NOT FOR DISSEMINATION IN THE UNITED STATES OF AMERICA 

Queensland Minerals Ltd. (TSX VENTURE:QML) (the "Company" or "Queensland"),
provides this updated news release, as required by the policies of the TSX
Venture Exchange (the "TSXV"), in respect of the proposed transaction that was
first announced on February 23, 2010 pursuant to which the Company announced
that it would acquire from Dundee Precious Metals ("DPM") the right, title and
interest in mineral licenses related to the Surdulica molydenum project, the
Tulare copper and gold project and the Karmanica gold project located in Serbia
(hereinafter referred to as the "Serbian Assets") and all other associated
assets and liabilities. 


As been previously disclosed, it was originally anticipated that the
contemplated transaction would be effected by way of the sale to Queensland of
DPM's interest in all of the issued and outstanding securities of Dundee Moly
Company d.o.o., a company incorporated in Serbia (the "Transaction").

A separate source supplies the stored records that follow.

(** [r{0,n}]. *)
Fixpoint rupto (n : nat) (r : re) : re := match n with O => REmpty | S n => ropt (RCat r (rupto n r)) end.

(** [r{a,b}]. *)
Definition rbetween (a b : nat) (r : re) : re := RCat (rtimes a r) (rupto (b - a) r).

(** [25[0-5]|2[0-4][0-9]|[01]?[0-9][0-9]?]. *)
Definition octet : re :=
  ralt [rcat [rlit (u "25"); RSet [(48, 53)]]; rcat [rc 50; RSet [(48, 52)]; digit];
        rcat [ropt (RSet [(48, 49)]); digit; ropt digit]].

Definition ipv4_re : re := RCat (rtimes 3 (RCat octet any_char)) octet.

(** [25[0-5]|(2[0-4]|1{0,1}[0-9]){0,1}[0-9]]. *)
Definition octet6 : re :=
  ralt [rcat [rlit (u "25"); RSet [(48, 53)]];
        rcat [ropt (RAlt (rcat [rc 50; RSet [(48, 52)]]) (rcat [ropt (rc 49); digit])); digit]].

Definition hextet : re := rbetween 1 4 hexdigit.
Definition hc : re := RCat hextet (rc 58).
Definition ch : re := RCat (rc 58) hextet.
Definition dotted6 : re := RCat (rtimes 3 (RCat octet6 any_char)) octet6.

Definition ipv6_re : re :=
  ralt [RCat (rbetween 7 7 hc) hextet;
        RCat (rbetween 1 7 hc) (rc 58);
        RCat (rbetween 1 6 hc) ch;
        RCat (rbetween 1 5 hc) (rbetween 1 2 ch);
        RCat (rbetween 1 4 hc) (rbetween 1 3 ch);
        RCat (rbetween 1 3 hc) (rbetween 1 4 ch);
        RCat (rbetween 1 2 hc) (rbetween 1 5 ch);
        rcat [hextet; rc 58; rbetween 1 6 ch];
        RCat (rc 58) (RAlt (rbetween 1 7 ch) (rc 58));
        rcat [rlit (u "fe80:"); rupto 4 (RCat (rc 58) (rupto 4 hexdigit)); rc 37; rplus (RSet [(48, 57); (97, 122); (65, 90)])];
        rcat [rlit (u "::"); ropt (rcat [rlit (u "ffff"); ropt (RCat (rc 58) (rbetween 1 4 (rc 48))); rc 58]); dotted6];
        rcat [rbetween 1 4 hc; rc 58; dotted6]].

Definition mac_re : re := RCat (rtimes 5 (rcat [hexdigit; hexdigit; rc 58])) (rtimes 2 hexdigit).

Definition uuid_re (sep : re) : re :=
  rcat [rtimes 8 hexdigit; sep; rtimes 4 hexdigit; sep; RSet [(49, 53)]; rtimes 3 hexdigit; sep; rtimes 4 hexdigit; sep;
        rtimes 12 hexdigit].

Definition label : re := RAlt alnum (rcat [alnum; RStar (RSet [(97, 122); (65, 90); (48, 57); (45, 45)]); alnum]).

Definition hostname_re : re := RCat (RStar (RCat label any_char)) label.

(** The pattern of URIs, in its parts: an escaped octet, the characters of user
    names, hosts and paths, the groups of an address, and the whole. *)
Definition sub_delims : list (Z * Z) := [(33, 33); (36, 36); (38, 46); (48, 57); (59, 59); (61, 61); (65, 90); (95, 95); (97, 122); (126, 126)].
Definition escaped : re := rcat [rc 37; hexdigit; hexdigit].
Definition uri_chars (more : list (Z * Z)) : re := RAlt (RSet (more ++ sub_delims)) escaped.
Definition pchar : re := uri_chars [(58, 58); (64, 64)].

Definition dec_octet : re :=
  ralt [RCat (rlit (u "25")) (RSet [(48, 53)]); rcat [rc 50; RSet [(48, 52)]; digit];
        rcat [ropt (RSet [(48, 49)]); digit; ropt digit]].
Definition dotted : re := RCat (rtimes 3 (RCat dec_octet (rc 46))) dec_octet.
Definition colons : re := rlit (u "::").
Definition ls32 : re := RAlt (rcat [hextet; rc 58; hextet]) dotted.
Definition upto_groups (n : nat) : re := ropt (RCat (rupto n hc) hextet).

Definition ip_literal : re :=
  RAlt (RCat (ralt [rtimes 6 hc; RCat colons (rtimes 5 hc); rcat [ropt hextet; colons; rtimes 4 hc];
                    rcat [upto_groups 1; colons; rtimes 3 hc]; rcat [upto_groups 2; colons; rtimes 2 hc];
                    rcat [upto_groups 3; colons; hc]; RCat (upto_groups 4) colons]) ls32)
       (RAlt (rcat [upto_groups 5; colons; hextet]) (RCat (upto_groups 6) colons)).

Definition ip_future : re :=
  rcat [RSet [(86, 86); (118, 118)]; rplus hexdigit; rc 46; rplus (RSet ((58, 58) :: sub_delims))].

Definition scheme : re :=
  RCat (RSet [(65, 90); (97, 122)]) (RStar (RSet [(43, 43); (45, 46); (48, 57); (65, 90); (97, 122)])).

Definition path_rootless : re := RCat (rplus pchar) (RStar (RCat (rc 47) (RStar pchar))).

Definition hier_part : re :=
  ralt [rcat [rlit (u "//"); ropt (RCat (RStar (uri_chars [(58, 58)])) (rc 64));
              ralt [rcat [rc 91; RAlt ip_literal ip_future; rc 93]; dotted; RStar (uri_chars [])];
              ropt (RCat (rc 58) (RStar digit)); RStar (RCat (rc 47) (RStar pchar))];
        RCat (rc 47) (ropt path_rootless); path_rootless; REmpty].

Definition uri_re : re :=
  rcat [scheme; rc 58; hier_part;
        ropt (RCat (rc 63) (RStar (RAlt pchar (RSet [(47, 47); (63, 63)]))));
        ropt (RCat (rc 35) (RStar (RAlt pchar (RSet [(47, 47); (63, 63)]))))].

(** [/r/.test(s)]: some part of the text matches. *)
Fixpoint rsearch (r : re) (s : jstr) : bool :=
  rprefix r s || match s with [] => false | _ :: s => rsearch r s end.

(** ** Validators *)

(** The options of a validator, which is a type and a message; and its answer
    for a value, an error or [undefined]. *)
Record failure := { f_type : jstr; f_message : jstr }.

Definition verdict := res (option failure).

(** The end of a validator: [if (!d && c) return error]. *)
Definition answer (b : failure) (d : bool) (c : value) : verdict := Ok (if negb d && truthy c then Some b else None).

(** [/.../.test(c)]. *)
Definition test (p : jstr -> bool) (c : value) : res bool := s <-? to_string c; Ok (p s).

Definition all_digits (s : jstr) : bool := rmatch (rplus digit) s.

(** [/^\d+$/.test(c) && lo <= c && hi >= c]. *)
Definition in_range (lo hi : Z) (c : value) : res bool :=
  s <-? to_string c; Ok (all_digits s && (lo <=? digits_val 10 s) && (digits_val 10 s <=? hi)).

However,
in light of certain potential issues with the originally proposed structure, the
parties are working together to restructure the Transaction. The Company will
issue an update release once the structure has been finalized.


The Transaction will be subject to governmental approvals and certain other
conditions. The Company's shares have been halted since the Transaction was
initially announced.


Shareholders Meeting

The Company also announces its decision to cancel the previously announced
meeting of shareholders and has set new record and meeting dates. The Company
will hold its annual and special meeting of shareholders called to consider,
among other things, the Transaction on August 20, 2010. The record date for the
meeting has been set as July 16, 2010. Shareholders of record at the close of
business on the record date will be entitled to vote at the meeting. 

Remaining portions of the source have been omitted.